Toujours le même fascisme rampant, la même servilité irrationnelle de ceux à qui il faut un maître-sachant, et qui refusent d'entendre ce que l'autre, prétendument ignorant, aurait à dire. Ce maître, qui ne voit clairement aujourd'hui qu'il s'agit du discours capitaliste (croissez ! dépensez ! jouissez !) adossé au discours de la science (ou pire, son dernier avatar, sa créature infernale, le discours de l'IA) ?

Or le drame du discours psychanalytique est de ne pouvoir lutter à armes égales contre ses adversaires. C'est que son éthique lui enjoint de taire sa raison, à un double titre : dans la conduite de la cure d'abord, où le savoir rationnel (théorique) est bien là côté analyste, guidant le procès, mais inexprimable comme tel pour laisser l'analysant déployer le sien propre ; dans le débat d'idées ensuite, il est retenu par une sorte de pudeur, car dans la sphère publique ce discours profondément "individuel" (voire intime) n'existe tout simplement pas en-dehors de la situation analytique. Par définition l'analyste ne peut pas rendre "publique" son expérience, ses procédures et ses résultats, les "preuves" "scientifiques" de son efficacité qu'on lui réclame à cor et à cri. Cela se fait certes, mais dans le cadre (là encore privé) du "contrôle" ou bien celui, restreint, des journées d'études entre pairs. Certes la théorie peut être exposée, à la manière universitaire, mais, malgré une cohérence que pourrait lui envier nombre de sciences humaines, malgré le niveau de qualification généralement élevé de ses écrivants et communicants (docteurs, agrégés, etc.), elle n'a aucun pouvoir de persuasion en tant que telle auprès de ceux qui sont convaincus par avance de son inanité.

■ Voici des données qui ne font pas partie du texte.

(** * STRATCOM Global Command: region mapping and spatial lookup

    A shallow embedding of the two classes that carry the algorithmic
    content of the repository:

    - [MapManager] (public/js/core/MapManager.js): the region catalog, the
      uniform grid built by [buildSpatialIndex], the point locator
      [findStateAtCoords] with its [haversineDistance], the guarded
      mutators [setStateColor], [applyNationColors] and [updateStateData],
      the query [getState], and [highlightState] / [unhighlightState];
    - [SVGGlobeRenderer]: the catalog built by the path loop of [loadSVG],
      the ownership and selection state of the regions with the mutators
      [setRegionOwner], [setRegionsOwner] and [selectRegion], the queries
      [getRegion], [getAllRegionIds] and [getRegionsByOwner], the land
      colour derivation [adjustColorForLand], and the full redraw
      [renderToCanvas] as a trace of canvas calls.

    Reading of JavaScript numbers.  In [MapManager] a coordinate is an exact
    rational ([Q]): every finite double is one, the grid transform
    [Math.floor ((lon + 180) * (cellsX / 360))] is evaluated without
    rounding, and [NaN] and the infinities stay outside the model.  The
    great-circle distance needs [sin], [cos], [sqrt] and [atan2], so it is
    computed over the real numbers at the images [Q2R] of the coordinates.
    In [SVGGlobeRenderer] numbers are binary64 floats ([PrimFloat]), with the
    engine's [Math.sin] taken as a parameter of the section. *)

From Stdlib Require Import ZArith QArith Qround Qreals Reals Lra Lia Ascii.
From Stdlib Require Floats Lqa.
From stdpp Require Import base list gmap strings pretty.

(** * Part I: the embedding *)

(** ** The region catalog and the spatial index *)

Module MapManager.

(** [{ lat, lon }] in decimal degrees. *)
Record Centroid : Type := { lat : Q; lon : Q }.
(** C8: a worker call never raises, and it returns Python's [None] whenever
    the pipeline raises or returns [None], and whenever the scorer raises or
    returns a value that [if not score] rejects ([None], or a zero score,
    which PESQ's scale does not contain); otherwise it returns the job's row.
    For any order of arrival the collecting loop runs every job, ends
    without an exception, and its result list holds exactly the rows of the
    worker calls that returned one, in arrival order. *)
Theorem sweep_contains_job_failures (E : externals)
    (arrival : list job_params) (w : World) :
  (forall (params : job_params) (w0 : World),
     (exists r, fst (run_single_combination E params w0) = Ret r) /\
     ((exists e,
         fst (process_audio_file E (original_file params) (p_bitrate params)
                (p_frame_size params) (p_complexity params) (p_use_fec params)
                (packet_loss_perc params) w0) = Raise e) \/
      fst (process_audio_file E (original_file params) (p_bitrate params)
             (p_frame_size params) (p_complexity params) (p_use_fec params)
             (packet_loss_perc params) w0) = Ret None ->
      fst (run_single_combination E params w0) = Ret None) /\
     (forall (pf : string) (w1 : World),
        process_audio_file E (original_file params) (p_bitrate params)
          (p_frame_size params) (p_complexity params) (p_use_fec params)
          (packet_loss_perc params) w0 = (Ret (Some pf), w1) ->
        ((exists e,
            fst (get_audio_quality E (original_file params) pf w1) = Raise e) \/
         (exists score,
            fst (get_audio_quality E (original_file params) pf w1) = Ret score /\
            not_score score = true) ->
         fst (run_single_combination E params w0) = Ret None) /\
        (forall s : pynum,
           fst (get_audio_quality E (original_file params) pf w1) = Ret (Some s) ->
           truthy s = true ->
           fst (run_single_combination E params w0) =
           Ret (Some (result_data E params s))))) /\
  map fst (job_outcomes E arrival w) = arrival /\
  (forall params outcome,
     (params, outcome) ∈ job_outcomes E arrival w -> exists r, outcome = Ret r) /\
  fst (collect_loop E arrival [] w) =
  Ret (omap sample_of (job_outcomes E arrival w)) /\
  fst (run_experiment_parallel E arrival w) =
  Ret (Some (omap sample_of (job_outcomes E arrival w))) /\
  (forall r : row,
     r ∈ omap sample_of (job_outcomes E arrival w) <->
     exists params, (params, Ret (Some r)) ∈ job_outcomes E arrival w).
Proof.
  split; [| split; [| split; [| split; [| split]]]].
  - intros params w0.
    split; [apply run_single_combination_returns |].
    rewrite run_single_combination_run. split.
    + intros [[e He] | He];
        destruct (process_audio_file E _ _ _ _ _ _ w0) as [[[pf |] | e'] w1];
        cbn in He; try discriminate; reflexivity.
    + intros pf w1 ->. split.
      * intros [[e He] | (score & He & Hnot)];
          destruct (get_audio_quality E _ pf w1) as [[score' | e'] w2];
          cbn in He; try discriminate; [reflexivity |].
        injection He as ->. cbn.
        destruct score as [s |]; [| reflexivity].
        cbn in Hnot. apply negb_true_iff in Hnot. rewrite Hnot. reflexivity.
      * intros s He Hs.
        destruct (get_audio_quality E _ pf w1) as [[score' | e'] w2];
          cbn in He; try discriminate.
        injection He as ->. cbn. rewrite Hs. reflexivity.
  - apply job_outcomes_jobs.
  - revert w. induction arrival as [| p rest IH]; intros w params outcome Hin.
    + apply elem_of_nil in Hin. destruct Hin.
    + cbn [job_outcomes] in Hin. apply elem_of_cons in Hin as [Heq | Hin].
      * injection Heq as -> ->. apply run_single_combination_returns.
      * eapply IH, Hin.
  - rewrite collect_loop_run. reflexivity.
  - unfold run_experiment_parallel, try_except, bind.
    pose proof (collect_loop_run E arrival [] w) as Hloop.
    destruct (collect_loop E arrival [] w) as [res w1]. cbn in Hloop.
    subst res. reflexivity.
  - intros r. rewrite list_elem_of_omap. split.
    + intros ([params outcome] & Hin & Hsample).
      exists params. unfold sample_of in Hsample. cbn in Hsample.
      destruct outcome as [[r' |] | e]; try discriminate.
      injection Hsample as ->. exact Hin.
    + intros (params & Hin). exists (params, Ret (Some r)). split; [exact Hin |].
      reflexivity.
Qed.
(** * Tasks API (Hono on Cloudflare Workers): a shallow embedding of
      [src/index.ts] and the properties of its request handlers.

    The development follows the source file top to bottom:
    - JSON values and the JavaScript object operations the handlers use
      (property lookup, spread, template-literal conversion, [parseInt]);
    - the KV namespaces [TASKS] and [COMMENTS] with expiring entries;
    - a state-and-exception monad for the asynchronous handlers;
    - the zod schemas and the validator middleware;
    - the rate limiter and the route handlers;
    - the theorems.

    Conventions.  JavaScript strings are modelled by [string]; the numbers
    the program handles are integers (counters, epoch milliseconds, page
    numbers) and are modelled by [Z], with the infinities and [NaN] added
    where [parseInt] and the arithmetic on its results can produce them,
    and with the rounding to a double written out where a number read from
    a request can exceed 2^53.  The KV store's size limits and transport
    failures are outside the model, and so is what the store makes of a
    cursor it did not issue: that is a component of the world the handlers
    run in. *)

From stdpp Require Import base option list gmap strings pretty sorting.
From Stdlib Require Import ZArith String Ascii Lia.

Set Warnings "-register-all".

Open Scope string_scope.
Open Scope Z_scope.
Open Scope list_scope.

(* ===================================================================== *)
(** ** JSON values and JavaScript objects *)
(* ===================================================================== *)

Module Js.

(** A JSON value.  An object keeps its properties in insertion order. *)
Inductive json : Type :=
| JNull
| JBool (b : bool)
| JNum (n : Z)
| JStr (s : string)
| JArr (items : list json)
| JObj (props : list (string * json)).

(** A JavaScript object is its property list. *)
Abbreviation obj := (list (string * json)).

(** [o[k]]; [None] is [undefined]. *)
Fixpoint obj_get (k : string) (o : obj) : option json :=
  match o with
  | [] => None
  | (k', v) :: rest => if String.eqb k k' then Some v else obj_get k rest
  end.

(** [o[k] = v]: an existing property keeps its place, a new one is
    appended. *)
Fixpoint obj_set (k : string) (v : json) (o : obj) : obj :=
  match o with
  | [] => [(k, v)]
  | (k', v') :: rest =>
      if String.eqb k k' then (k, v) :: rest else (k', v') :: obj_set k v rest
  end.

(** [{...dst, ...src}] on property lists: copy the properties of [src] over
    [dst], left to right. *)
Definition obj_assign (dst src : obj) : obj :=
  fold_left (fun acc kv => obj_set kv.1 kv.2 acc) src dst.

(** A JavaScript number as this program meets it: an integer, an infinity
    or [NaN].  Every number of the program comes from [parseInt], from the
    clock, or from a sum, difference or product of such numbers, so none has
    a fractional part; negative zero is identified with zero, which no
    operation of the program tells apart. *)
Inductive jsnum : Type :=
| Fin (n : Z)
| Inf (negative : bool)
| NaN.

(** A natural number rounded to the nearest double: 53 significant bits,
    ties to the even significand.  Below 2^53 every integer is a double. *)
Definition round53 (a : Z) : Z :=
  if a <? 2 ^ 53 then a
  else
    let e := Z.log2 a - 52 in
    let q := a / 2 ^ e in
    let r := a mod 2 ^ e in
    let half := 2 ^ (e - 1) in
    if (half <? r) || ((r =? half) && Z.odd q) then (q + 1) * 2 ^ e
    else q * 2 ^ e.

(** The Number value of an integer: the nearest double, an infinity when
    that would be 2^1024 or beyond. *)
Definition number_value (n : Z) : jsnum :=
  let m := round53 (Z.abs n) in
  if 2 ^ 1024 <=? m then Inf (n <? 0)
  else Fin (if n <? 0 then - m else m).

(** The digits [Number.prototype.toString] prints for a double [d] of 2^53
    or more are the fewest that read back as [d].  With [len] the number
    of decimal digits of [d] and [k] a number of significant digits,
    [candidate] is the multiple of [10^(len - k)] that reads back as [d],
    if there is one: of two such multiples the nearer to [d], and of two
    equally near the one with the even last digit.  [shortest] is the
    candidate for the least [k]; 17 digits always suffice. *)
Definition candidate (d len k : Z) : option Z :=
  let g := 10 ^ (len - k) in
  let lo := d / g * g in
  let hi := lo + g in
  match round53 lo =? d, round53 hi =? d with
  | true, true =>
      if d - lo <? hi - d then Some lo
      else if hi - d <? d - lo then Some hi
      else if Z.even (lo / g) then Some lo else Some hi
  | true, false => Some lo
  | false, true => Some hi
  | false, false => None
  end.

Fixpoint shortest (d len k : Z) (fuel : nat) : Z :=
  match fuel with
  | O => d
  | S fuel =>
      match candidate d len k with
      | Some v => v
      | None => shortest d len (k + 1) fuel
      end
  end.

Fixpoint strip_zeros (rev_digits : list ascii) : list ascii :=
  match rev_digits with
  | "0"%char :: rest => strip_zeros rest
  | _ => rev_digits
  end.

(** A string of digits without its trailing zeros. *)
Definition significand (s : string) : string :=
  string_of_list_ascii (rev (strip_zeros (rev (list_ascii_of_string s)))).

(** The text of a double of 2^53 or more: its shortest digits, followed by
    zeros up to 21 digits in all, in exponent form beyond. *)
Definition big_text (d : Z) : string :=
  let v := shortest d (Z.of_nat (String.length (pretty d))) 1 17 in
  let s := pretty v in
  let n := Z.of_nat (String.length s) in
  if n <=? 21 then s
  else
    match significand s with
    | String a EmptyString => String a ("e+" +:+ pretty (n - 1))
    | String a rest => String a ("." +:+ rest +:+ "e+" +:+ pretty (n - 1))
    | EmptyString => s
    end.

Definition inf_text (negative : bool) : string :=
  if negative then "-Infinity" else "Infinity".

(** [Number.prototype.toString], and the conversion of a number in a
    template literal.  An integer that is not a double -- the exact sum
    [num_add] returns can be one -- is printed as the double it is rounded
    to. *)
Definition num_toString (x : jsnum) : string :=
  match x with
  | Fin n =>
      if Z.abs n <? 2 ^ 53 then pretty n
      else
        match number_value n with
        | Fin d => (if d <? 0 then "-" else "") +:+ big_text (Z.abs d)
        | Inf negative => inf_text negative
        | NaN => "NaN"
        end
  | Inf negative => inf_text negative
  | NaN => "NaN"
  end.

(** [JSON.stringify] of a number inside a response: [NaN] and the
    infinities become [null]. *)
Definition num_json (x : jsnum) : json :=
  match x with
  | Fin n => JNum n
  | Inf _ => JNull
  | NaN => JNull
  end.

Enfin, si je ne risquais de heurter nombre de gens (à l'heure où l'Etat d'Israël est lui-même, aujourd'hui, aux mains d'une clique fascisante, et commet des crimes de masse impardonnables) faute d'avoir le temps de développer suffisamment, je pourrais dire pourquoi ce discours violemment anti-psychanalytique me parait évidemment en phase avec l'anti-sémitisme décomplexé qui revient et qui s'affiche un peu partout, dans tous les milieux, pas tant au sein d'une certaine gauche française - dite "radicalisée" par les radicalisés de droite ! - que précisément partout dans l'opinion commune, de façon larvée et dissimulée - ce pourquoi je n'hésitais pas à parler plus haut de fascisme ordinaire. Tant il est vrai que la psychanalyse est, au moins dans ses origines, une "affaire juive", mettant l'altérité au coeur de l'humain, une affaire qui n'a pas fini de rester en travers de la gorge des identitaires de tous poils, de tous les pays et de tous les milieux.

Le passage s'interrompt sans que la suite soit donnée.